**WHAT IS REQUIRED:**
Using the records below, transcribe word for word the stretch from the line that contains "destruct (chatCompletion rt (fullTranscript s)); cbn;" through the line that contains "notesArtifacts (snd (cleanup", both end lines included, and nothing else.

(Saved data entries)
☆ ☆ ☆ ☆ ☆
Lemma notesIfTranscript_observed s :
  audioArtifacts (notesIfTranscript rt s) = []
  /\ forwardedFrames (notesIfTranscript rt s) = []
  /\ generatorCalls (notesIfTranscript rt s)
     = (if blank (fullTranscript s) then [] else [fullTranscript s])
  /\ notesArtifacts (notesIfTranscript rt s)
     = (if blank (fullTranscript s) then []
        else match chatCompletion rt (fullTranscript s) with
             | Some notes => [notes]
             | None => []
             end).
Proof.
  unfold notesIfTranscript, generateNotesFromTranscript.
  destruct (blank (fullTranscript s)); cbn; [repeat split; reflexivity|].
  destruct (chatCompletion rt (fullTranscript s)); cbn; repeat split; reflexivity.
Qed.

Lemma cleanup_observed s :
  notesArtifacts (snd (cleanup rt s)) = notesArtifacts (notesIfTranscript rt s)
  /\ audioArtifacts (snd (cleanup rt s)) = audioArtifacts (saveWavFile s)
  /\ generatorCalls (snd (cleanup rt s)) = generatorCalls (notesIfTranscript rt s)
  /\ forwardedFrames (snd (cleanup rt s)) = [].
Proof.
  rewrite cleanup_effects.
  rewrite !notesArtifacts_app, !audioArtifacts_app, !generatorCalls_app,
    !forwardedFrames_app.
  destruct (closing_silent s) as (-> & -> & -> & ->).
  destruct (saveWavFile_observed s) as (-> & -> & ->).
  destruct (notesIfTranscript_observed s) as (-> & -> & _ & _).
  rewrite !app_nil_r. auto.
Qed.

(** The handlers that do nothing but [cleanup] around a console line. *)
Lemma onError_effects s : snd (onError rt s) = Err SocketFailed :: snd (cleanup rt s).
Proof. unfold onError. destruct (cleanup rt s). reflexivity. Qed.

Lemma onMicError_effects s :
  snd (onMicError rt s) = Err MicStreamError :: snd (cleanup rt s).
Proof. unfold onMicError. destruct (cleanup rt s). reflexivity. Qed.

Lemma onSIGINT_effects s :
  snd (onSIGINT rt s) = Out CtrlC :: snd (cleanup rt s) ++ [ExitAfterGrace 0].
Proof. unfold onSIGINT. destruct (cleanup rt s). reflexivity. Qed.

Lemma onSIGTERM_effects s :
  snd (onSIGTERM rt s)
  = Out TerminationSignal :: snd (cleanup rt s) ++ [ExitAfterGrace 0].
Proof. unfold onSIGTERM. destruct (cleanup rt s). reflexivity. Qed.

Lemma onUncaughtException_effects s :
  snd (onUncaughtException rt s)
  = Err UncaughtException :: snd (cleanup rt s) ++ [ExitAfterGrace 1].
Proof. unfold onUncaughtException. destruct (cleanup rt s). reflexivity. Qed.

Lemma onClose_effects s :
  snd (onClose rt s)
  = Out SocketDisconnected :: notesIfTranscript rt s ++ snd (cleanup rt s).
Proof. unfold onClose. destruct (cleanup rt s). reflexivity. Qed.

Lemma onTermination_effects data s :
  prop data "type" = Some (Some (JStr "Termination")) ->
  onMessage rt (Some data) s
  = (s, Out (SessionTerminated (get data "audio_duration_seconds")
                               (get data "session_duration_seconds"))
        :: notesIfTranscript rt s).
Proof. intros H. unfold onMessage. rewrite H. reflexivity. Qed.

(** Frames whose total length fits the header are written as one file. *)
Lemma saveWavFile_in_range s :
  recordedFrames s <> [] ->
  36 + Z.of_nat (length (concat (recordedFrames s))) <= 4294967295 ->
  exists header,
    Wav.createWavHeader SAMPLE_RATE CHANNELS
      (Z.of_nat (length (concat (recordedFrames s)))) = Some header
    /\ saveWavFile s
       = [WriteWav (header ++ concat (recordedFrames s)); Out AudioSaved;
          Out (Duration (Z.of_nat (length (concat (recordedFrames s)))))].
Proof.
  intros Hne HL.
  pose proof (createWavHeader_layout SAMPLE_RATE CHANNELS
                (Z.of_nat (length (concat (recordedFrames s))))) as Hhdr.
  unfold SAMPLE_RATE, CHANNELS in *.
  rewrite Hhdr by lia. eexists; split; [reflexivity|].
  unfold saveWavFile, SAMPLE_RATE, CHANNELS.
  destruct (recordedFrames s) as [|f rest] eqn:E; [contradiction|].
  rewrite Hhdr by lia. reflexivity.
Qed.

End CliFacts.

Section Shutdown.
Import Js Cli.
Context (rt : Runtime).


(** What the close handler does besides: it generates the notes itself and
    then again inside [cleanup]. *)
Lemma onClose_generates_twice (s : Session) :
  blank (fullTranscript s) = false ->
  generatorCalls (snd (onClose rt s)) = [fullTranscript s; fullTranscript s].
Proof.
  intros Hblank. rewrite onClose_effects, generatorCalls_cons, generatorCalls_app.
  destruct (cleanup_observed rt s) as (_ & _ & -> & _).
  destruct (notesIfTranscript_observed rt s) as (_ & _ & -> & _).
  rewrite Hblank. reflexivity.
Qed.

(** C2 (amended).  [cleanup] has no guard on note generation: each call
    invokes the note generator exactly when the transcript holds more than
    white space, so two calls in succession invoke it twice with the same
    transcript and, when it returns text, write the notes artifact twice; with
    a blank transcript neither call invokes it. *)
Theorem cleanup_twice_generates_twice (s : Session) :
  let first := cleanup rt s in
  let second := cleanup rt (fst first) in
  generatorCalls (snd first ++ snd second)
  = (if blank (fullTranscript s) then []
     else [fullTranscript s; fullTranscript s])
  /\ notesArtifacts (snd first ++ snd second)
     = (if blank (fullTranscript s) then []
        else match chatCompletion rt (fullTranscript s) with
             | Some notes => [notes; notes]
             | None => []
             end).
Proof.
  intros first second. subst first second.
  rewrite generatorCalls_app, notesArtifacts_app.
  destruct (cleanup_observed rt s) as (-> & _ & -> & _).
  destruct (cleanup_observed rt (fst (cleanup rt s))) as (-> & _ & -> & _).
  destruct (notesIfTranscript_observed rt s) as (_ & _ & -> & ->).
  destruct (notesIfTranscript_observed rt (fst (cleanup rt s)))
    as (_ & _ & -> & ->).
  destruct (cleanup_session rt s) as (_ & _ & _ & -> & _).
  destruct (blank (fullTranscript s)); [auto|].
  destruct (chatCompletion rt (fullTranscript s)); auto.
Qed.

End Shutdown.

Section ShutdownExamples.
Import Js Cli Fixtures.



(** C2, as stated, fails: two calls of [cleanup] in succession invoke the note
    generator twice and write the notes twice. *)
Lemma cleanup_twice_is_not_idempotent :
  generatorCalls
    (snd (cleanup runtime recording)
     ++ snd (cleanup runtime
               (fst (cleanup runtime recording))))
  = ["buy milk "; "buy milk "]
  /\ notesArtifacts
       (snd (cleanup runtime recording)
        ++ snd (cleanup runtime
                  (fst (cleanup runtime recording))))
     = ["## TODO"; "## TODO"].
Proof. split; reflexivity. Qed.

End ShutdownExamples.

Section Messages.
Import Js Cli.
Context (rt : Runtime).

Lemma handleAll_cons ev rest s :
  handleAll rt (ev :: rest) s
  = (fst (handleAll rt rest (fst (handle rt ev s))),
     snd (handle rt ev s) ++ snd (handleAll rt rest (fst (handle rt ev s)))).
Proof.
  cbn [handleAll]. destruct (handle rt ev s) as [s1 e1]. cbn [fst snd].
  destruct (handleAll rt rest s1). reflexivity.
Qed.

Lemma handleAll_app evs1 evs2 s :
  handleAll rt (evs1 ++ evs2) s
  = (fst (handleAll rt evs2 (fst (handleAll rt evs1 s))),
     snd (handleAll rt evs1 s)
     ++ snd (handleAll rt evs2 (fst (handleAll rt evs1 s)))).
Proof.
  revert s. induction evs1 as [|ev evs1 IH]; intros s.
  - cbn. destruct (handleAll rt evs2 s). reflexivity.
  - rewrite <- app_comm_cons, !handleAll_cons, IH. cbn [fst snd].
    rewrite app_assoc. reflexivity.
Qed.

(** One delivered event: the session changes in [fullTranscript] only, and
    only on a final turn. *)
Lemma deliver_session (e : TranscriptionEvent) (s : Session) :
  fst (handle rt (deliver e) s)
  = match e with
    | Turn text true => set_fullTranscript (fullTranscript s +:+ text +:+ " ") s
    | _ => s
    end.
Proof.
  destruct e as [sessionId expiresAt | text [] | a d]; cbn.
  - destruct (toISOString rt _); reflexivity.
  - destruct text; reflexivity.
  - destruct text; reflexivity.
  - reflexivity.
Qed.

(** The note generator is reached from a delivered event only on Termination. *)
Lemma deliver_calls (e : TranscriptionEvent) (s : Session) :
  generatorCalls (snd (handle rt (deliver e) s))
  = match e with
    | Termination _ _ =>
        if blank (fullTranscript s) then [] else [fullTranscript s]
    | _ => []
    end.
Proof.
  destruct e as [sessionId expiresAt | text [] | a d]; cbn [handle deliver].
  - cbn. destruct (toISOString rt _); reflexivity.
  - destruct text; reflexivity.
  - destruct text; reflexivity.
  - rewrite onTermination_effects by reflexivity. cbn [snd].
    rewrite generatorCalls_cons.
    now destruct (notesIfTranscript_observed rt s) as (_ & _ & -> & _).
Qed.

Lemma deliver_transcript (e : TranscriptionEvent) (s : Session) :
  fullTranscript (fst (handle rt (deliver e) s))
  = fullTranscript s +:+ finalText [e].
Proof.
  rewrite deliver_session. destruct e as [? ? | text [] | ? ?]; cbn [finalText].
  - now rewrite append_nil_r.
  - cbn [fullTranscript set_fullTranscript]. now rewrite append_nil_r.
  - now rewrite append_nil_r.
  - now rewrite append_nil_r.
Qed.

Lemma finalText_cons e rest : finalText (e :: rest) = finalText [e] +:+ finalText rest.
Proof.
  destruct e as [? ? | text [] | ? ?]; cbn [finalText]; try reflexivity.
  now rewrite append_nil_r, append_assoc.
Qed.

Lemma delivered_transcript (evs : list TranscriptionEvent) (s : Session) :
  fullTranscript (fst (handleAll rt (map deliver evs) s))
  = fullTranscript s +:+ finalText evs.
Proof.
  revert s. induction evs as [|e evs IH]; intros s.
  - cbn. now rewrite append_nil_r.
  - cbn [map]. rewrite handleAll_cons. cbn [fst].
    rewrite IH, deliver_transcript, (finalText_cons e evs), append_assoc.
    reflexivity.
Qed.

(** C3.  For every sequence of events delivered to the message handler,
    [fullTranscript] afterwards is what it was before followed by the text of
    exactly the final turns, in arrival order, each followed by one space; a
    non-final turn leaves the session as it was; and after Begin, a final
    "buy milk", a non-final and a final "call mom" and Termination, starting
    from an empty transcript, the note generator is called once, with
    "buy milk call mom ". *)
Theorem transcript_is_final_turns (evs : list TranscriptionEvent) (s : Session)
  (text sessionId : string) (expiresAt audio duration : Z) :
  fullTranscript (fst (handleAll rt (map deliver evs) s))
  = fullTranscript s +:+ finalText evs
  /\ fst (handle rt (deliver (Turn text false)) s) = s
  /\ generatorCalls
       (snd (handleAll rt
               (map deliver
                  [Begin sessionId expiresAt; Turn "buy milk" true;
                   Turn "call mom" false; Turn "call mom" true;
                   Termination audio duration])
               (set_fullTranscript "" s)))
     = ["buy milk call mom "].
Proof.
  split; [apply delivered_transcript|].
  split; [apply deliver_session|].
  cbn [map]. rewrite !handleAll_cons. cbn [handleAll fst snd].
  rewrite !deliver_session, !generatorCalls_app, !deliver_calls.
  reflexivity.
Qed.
☆ ☆ ☆ ☆ ☆
**WRITTEN ANSWER:**
  destruct (chatCompletion rt (fullTranscript s)); cbn; repeat split; reflexivity.
Qed.

Lemma cleanup_observed s :
  notesArtifacts (snd (cleanup rt s)) = notesArtifacts (notesIfTranscript rt s)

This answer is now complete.